Eugene S. Morton

Eugene S. Morton, 1962

B.S., Denison University
M.S., Yale University
Ph.D., Yale University




Citation awarded May, 1998

Eugene Morton is one of the nation’s leading research zoologists and ornithologists. He is senior scientist at the National Zoological Park of the Smithsonian Institution and he serves concurrently as adjunct professor at the University of Maryland. Gene holds the M.S. and the Ph.D. in evolutionary biology from Yale University.

Gene’s research field is behavioral ecology and the evolution of behavior in birds and other animals, with a focus on adaptation and sexual selection. He uses cross-disciplinary approaches to include, for example, acoustics in his research on vocal communication, and DNA fingerprinting in his studies of social behavior. Much of Gene’s work has been carried out in the tropics. Because of rapid forest destruction there, he incorporates a conservation theme into his research and teaching.

The author of scores of publications in professional journals, Gene also writes for the educated public. For example, his work has appeared in journals such as The American Biology Teacher and Living Bird Quarterly. He is co-author of Lord of the Air: The Smithsonian Book of Birds (1989) and of Animal Talk: Science and the Voices of Nature, a book on animal communication and the origin of human speech (Random house, 1992).

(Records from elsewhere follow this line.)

(** A request that carries non-empty string identifiers and no or a valid
    model is accepted. *)
Lemma submit_data_accepts (d : list (string * pyval)) (m t u model : string) w :
  PyVal.get (PDict d) "meeting_id" = inr (Some (PStr m)) →
  PyVal.get (PDict d) "take" = inr (Some (PStr t)) →
  PyVal.get (PDict d) "user_id" = inr (Some (PStr u)) →
  m ≠ "" → t ≠ "" → u ≠ "" →
  (PyVal.get (PDict d) "whisper_model" = inr (Some (PStr model)) ∨
   PyVal.get (PDict d) "whisper_model" = inr None ∧ model = "base") →
  model ∈ valid_models →
  ∃ cleanup skip w1,
    Routes.submit_data (inr (PDict d)) w
    = (Ret (Response 200
              (BodyStarted "success" "Video processing pipeline started" m t u
                 (Driver.job_config m t u) model cleanup skip),
            Some (Routes.run_pipeline m t u model cleanup skip)), w1) ∧
    no_work_done w w1.
Proof.
  intros Hm Ht Hu Hme Hte Hue Hmodel Hvalid.
  assert (d ≠ []) as Hd by (intros ->; done).
  assert (match d with [] => false | _ :: _ => true end = true) as Htruthy
    by (by destruct d).
  run_submit. rewrite Htruthy. simpl.
  set (fm := List.find (λ kv : string * pyval, bool_decide (kv.1 = "meeting_id")) d) in *.
  set (ft := List.find (λ kv : string * pyval, bool_decide (kv.1 = "take")) d) in *.
  set (fu := List.find (λ kv : string * pyval, bool_decide (kv.1 = "user_id")) d) in *.
  set (fw := List.find (λ kv : string * pyval, bool_decide (kv.1 = "whisper_model")) d) in *.
  injection Hm as Hm. injection Ht as Ht. injection Hu as Hu.
  rewrite Hm, Ht, Hu. simpl.
  rewrite !bool_decide_eq_false_2 by done. simpl.
  destruct Hmodel as [[= ->]|[[= ->] ->]]; simpl;
    rewrite ?bool_decide_eq_true_2 by done;
    (eexists _, _, _; split; [reflexivity|]; by repeat split).
Qed.

(** Only such requests are accepted. *)
Lemma submit_data_accepted_inv (request : exn + pyval) w resp thread w1 :
  Routes.submit_data request w = (Ret (resp, thread), w1) →
  status_code resp = 200 →
  ∃ data m t u model cleanup skip,
    request = inr data ∧
    PyVal.get data "meeting_id" = inr (Some (PStr m)) ∧
    PyVal.get data "take" = inr (Some (PStr t)) ∧
    PyVal.get data "user_id" = inr (Some (PStr u)) ∧
    m ≠ "" ∧ t ≠ "" ∧ u ≠ "" ∧ model ∈ valid_models ∧
    resp = Response 200
             (BodyStarted "success" "Video processing pipeline started" m t u
                (Driver.job_config m t u) model cleanup skip) ∧
    thread = Some (Routes.run_pipeline m t u model cleanup skip) ∧
    no_work_done w w1.
Proof.
  intros Hrun Hstatus.
  destruct request as [e|data]; [run_submit; by simplify_eq|].
  destruct data as [| | | | |d]; try (run_submit; repeat case_match; by simplify_eq).
  exists (PDict d).
  run_submit.
  set (fm := List.find (λ kv : string * pyval, bool_decide (kv.1 = "meeting_id")) d) in *.
  set (ft := List.find (λ kv : string * pyval, bool_decide (kv.1 = "take")) d) in *.
  set (fu := List.find (λ kv : string * pyval, bool_decide (kv.1 = "user_id")) d) in *.
  set (fw := List.find (λ kv : string * pyval, bool_decide (kv.1 = "whisper_model")) d) in *.
  destruct (match d with [] => false | _ :: _ => true end) eqn:Htr;
    simpl in Hrun; [|by simplify_eq].
  destruct (snd <$> fm) as [[| | |m| |]|] eqn:Hm; simpl in Hrun;
    try (repeat case_match; by simplify_eq).
  destruct (snd <$> ft) as [[| | |t| |]|] eqn:Ht; simpl in Hrun;
    try (repeat case_match; by simplify_eq).
  destruct (snd <$> fu) as [[| | |u| |]|] eqn:Hu; simpl in Hrun;
    try (repeat case_match; by simplify_eq).
  repeat case_bool_decide; simpl in Hrun; try (by simplify_eq);
    try (repeat case_match; by simplify_eq).
  destruct (default (PStr "base") (snd <$> fw)) as [| | |model| |] eqn:Hw;
    try (by simplify_eq).
  case_bool_decide as Hvalid; [|by simplify_eq].
  injection Hrun as <- <- <-.
  eexists m, t, u, model, _, _. repeat split; done.
Qed.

Gene’s newest book, The Evolution of Vocal Communication, was published this spring by the Cambridge University Press. Gene has also appeared on the television show Smithsonian World.

As a student at Denison, Gene compiled a species list of birds for the Denison Biological Reserve. He visited Denison as a speaker for a retirement symposium honoring the late Professor Robert W. Alrutz. Gene has also served Denison as a career advisor and a member of his 25th reunion class gift committee.

Gene’s visit to Denison for his reunion this year comes in the midst of a field research trip to western Pennsylvania, where he and his wife Bridget, also an ornithologist, are studying migratory and breeding patterns of the Acadian Flycatcher. Gene and Bridget have a son, Douglas. When not travelling for their research, the Mortons make their home in Front Royal, Virginia.